═════ SUPPLIED RECORDS

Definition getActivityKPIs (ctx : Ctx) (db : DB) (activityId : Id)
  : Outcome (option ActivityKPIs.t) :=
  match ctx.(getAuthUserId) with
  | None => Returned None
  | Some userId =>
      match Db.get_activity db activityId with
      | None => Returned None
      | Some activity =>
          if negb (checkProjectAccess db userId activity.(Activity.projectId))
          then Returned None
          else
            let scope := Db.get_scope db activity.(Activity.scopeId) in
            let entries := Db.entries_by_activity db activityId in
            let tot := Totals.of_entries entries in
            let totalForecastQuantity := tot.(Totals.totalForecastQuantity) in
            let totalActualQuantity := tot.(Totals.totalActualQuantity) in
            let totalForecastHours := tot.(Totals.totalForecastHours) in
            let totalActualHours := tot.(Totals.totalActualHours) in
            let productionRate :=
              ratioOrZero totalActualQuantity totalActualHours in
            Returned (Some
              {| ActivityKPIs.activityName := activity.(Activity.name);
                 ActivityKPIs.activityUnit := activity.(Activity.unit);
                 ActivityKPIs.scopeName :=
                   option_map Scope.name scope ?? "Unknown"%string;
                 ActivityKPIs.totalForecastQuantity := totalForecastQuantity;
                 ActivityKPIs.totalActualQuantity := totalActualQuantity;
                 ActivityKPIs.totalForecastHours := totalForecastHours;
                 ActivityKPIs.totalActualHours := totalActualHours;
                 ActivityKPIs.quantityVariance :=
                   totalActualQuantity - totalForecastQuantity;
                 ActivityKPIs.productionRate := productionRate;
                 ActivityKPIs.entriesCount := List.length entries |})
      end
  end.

══════════

_TASK:_ The required answer is each line of the entries containing the string "activityId".

_RESULT FOR THIS TASK:_
Definition getActivityKPIs (ctx : Ctx) (db : DB) (activityId : Id)
      match Db.get_activity db activityId with
            let entries := Db.entries_by_activity db activityId in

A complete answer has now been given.